Like a blitz

Kanadas Schulen unter Druck

Kanada bietet derzeit ein Lehrstück, wie Leistungstests die anerkannte Qualität eines guten Schulsystems beschädigen. Der Staat zieht ohne Not die Zügel an.

Von Anne Ratzki und Brigitte Schumann

TORONTO. In der internationalen Leistungsvergleichsstudie Pisa 2000 hat Kanada in der Gesamtwertung einen zweiten Platz in der Lesekompetenz der Fünfzehnjährigen erreicht.
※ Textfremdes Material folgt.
(* ===== verification/FileFacts.v ===== *)
(** * Properties of zone lookups (plugin/file)

    The walk of [Lookup] is a pass over the ancestors of the query name from
    the origin down ([walk_list]).  Lookups in a zone of well-typed records
    always return; a delegation on the way is returned instead of anything
    below it; records are filed in their places; a name that is there is answered with its records; a denial is
    right about the names at and below it. *)

From Stdlib Require Import Ascii ZArith Lia Sorting.Sorted.
From stdpp Require Import base numbers gmap strings list sorting.
From S2P Require Import Prelude DnsTypes DnsLib Less Tree TreeInsert TreeQuery FileZone.

Local Open Scope Z_scope.

(** A name in the form zones and queries use: lower case, fully qualified,
    without escapes. *)
Definition canonical (s : string) : Prop :=
  ToLower s = s /\ HasSuffix s dot = true /\ Contains s "\" = false.

(** What miekg/dns documents of labels: a proper subdomain has more labels
    than its parent. *)
Class LabelSpec (L : DnsLib) (N : DnsNames) : Prop := {
  IsSubDomain_labels p c : canonical p -> canonical c -> IsSubDomain p c = true -> p <> c ->
    (CountLabel p < length (SplitDomainName c))%nat }.

Section facts.
Context {L : DnsLib} {N : DnsNames} {NSp : DnsNamesSpec N} {MO : MapOrder}.
Variable upstream : nat -> string -> Z -> result unit (option Msg).
Implicit Types (z : Zone) (q : string) (e : Elem).

(** ** Searching *)

Lemma search_in n q : match search n q with
                      | (Nil, b) => b = false
                      | (Node _ _ e _, b) => b = true /\ e ∈ elems n
                      end.
Proof.
  induction n as [|c l IHl e r IHr]; simpl; [done|]. repeat case_decide.
  - split; [done|]. rewrite elem_of_app. right. by left.
  - destruct (search l q) as [[|c' l' e' r'] b]; [done|]. destruct IHl. split; [done|]. rewrite elem_of_app. by left.
  - destruct (search r q) as [[|c' l' e' r'] b]; [done|]. destruct IHr. split; [done|]. rewrite elem_of_app. right. by right.
Qed.

Definition find z (p : string) : option Elem := (Search (tree z) p).1.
Mit diesem Erfolg konnte an die guten TIMSS-Ergebnisse in Mathematik und Naturwissenschaften angeknüpft werden.

Aber statt nach dieser Erfolgsserie das Bewährte zu stärken, stellt die kanadische Bildungspolitik in allen Provinzen die Schulen auf eine rigorose Output-Steuerung um. Dies gilt auch für die Schulen in Ontario, der größten und wirtschaftlich bedeutendsten Provinz in Kanada. Der Druck auf den Kindern der Elementary School wächst: Konzipiert als Schule für alle, auch der behinderten Kinder, umfasst sie die Klassen 1 bis 8 und als freiwilliges und kostenfreies Angebot den Kindergarten. Sie versteht sich traditionell als eine Schule der individuellen Förderung und nicht des harten Leistungswettbewerbs.

Die zentralen Diagnosetests in Klasse 3 und 6 schaffen einen enormen Leistungsdruck und laufen dem Anspruch an einen individualisierenden Unterricht völlig zuwider. Seit kurzem müssen die Schulen auf der Basis ihrer Ergebnisse Ziele zur Leistungsverbesserung formulieren (Target Setting). Im Rahmen von Action Plans sind diese dem School Board und den Eltern darzulegen. "Like a blitz", so eine Schulleiterin, sei diese Neuerung über die Schulen gekommen. Sie schaffe ein Spannungsfeld zwischen den pädagogischen Ansprüchen an einen inklusiven Unterricht, der allen Schülerinnen und Schülern gerecht werden will, und den äußeren, bürokratischen Anforderungen an die Schulen.

Zusätzliche Mittel für eine entsprechende individuelle Förderung gibt es nicht, wenn die Diagnosetests ausgewertet sind. Der Handlungsspielraum für entsprechende Unterstützung von Kindern ist wegen drastischer Haushaltskürzungen in den zurückliegenden Jahren eingeschränkt worden; auch die allgemeinen Rahmenbedingungen für den Unterricht haben sich verschlechtert.

Im Jahr 2000 wurde ein Lese- und Rechtschreibtest in Ontario für die Klassen 10 eingeführt. Die kürzlich veröffentlichten Ergebnisse des letztjährigen Lese-und Rechtschreibtests in Klasse 10 hat für öffentliche Kontroversen gesorgt. 75 Prozent der Teilnehmer haben den Test bestanden. Da im Jahr davor nur 68 Prozent bei diesem Test erfolgreich waren, sieht sich die Regierung mit ihrem Testsystem auf Erfolgskurs. Als Folge der Schul-Rankings mehren sich die Stimmen, welche die gesetzliche Garantie der freien Schulwahl für die Eltern verlangen.

Die Kritiker hingegen empfinden es skandalös, dass die Politik so einfach über die große Zahl der Gescheiterten hinwegsieht. Immerhin hängt vom Bestehen des Tests ab, ob man den Abschluss in der High School am Ende von Klasse 12 bestehen kann. Außerdem sind von dem Scheitern im Wesentlichen sozial benachteiligte und behinderte Schüler betroffen.

Die Regierung scheint die von ihr herbeigeführte Notlage der Gescheiterten für eine "Modernisierung" der integrativen High School nutzen zu wollen.. Sie liebäugelt damit, einen eigenen Abschluss auf der Basis eigener Curricula für die Leistungsschwächeren anzubieten. Bislang gilt noch die bewährte Regelung eines einheitlichen Abschlusses für alle am Ende der High School mit den Zusatzberechtigungen für Universität und College bei entsprechenden Leistungsnachweisen. Änderte sich dies, würden sich entlang sozialer Herkünfte die Bildungswege der Schüler am Anfang der High School in ungleichwertige Angebote trennen. Diese Abkehr von der Integrationsstrategie wäre für Kanada als typisches Einwanderungsland ein tiefer Einschnitt.

Es scheint, als beschädige ein Pisa-Spitzenland erfolgreiche Schulstrukturen. Ein dezentrales, förderndes System mit hohen Leistungen und wirksamer Breitenförderung wird in ein zentralistisch gesteuertes Marktmodell mit vielen Verlierern umgewandelt.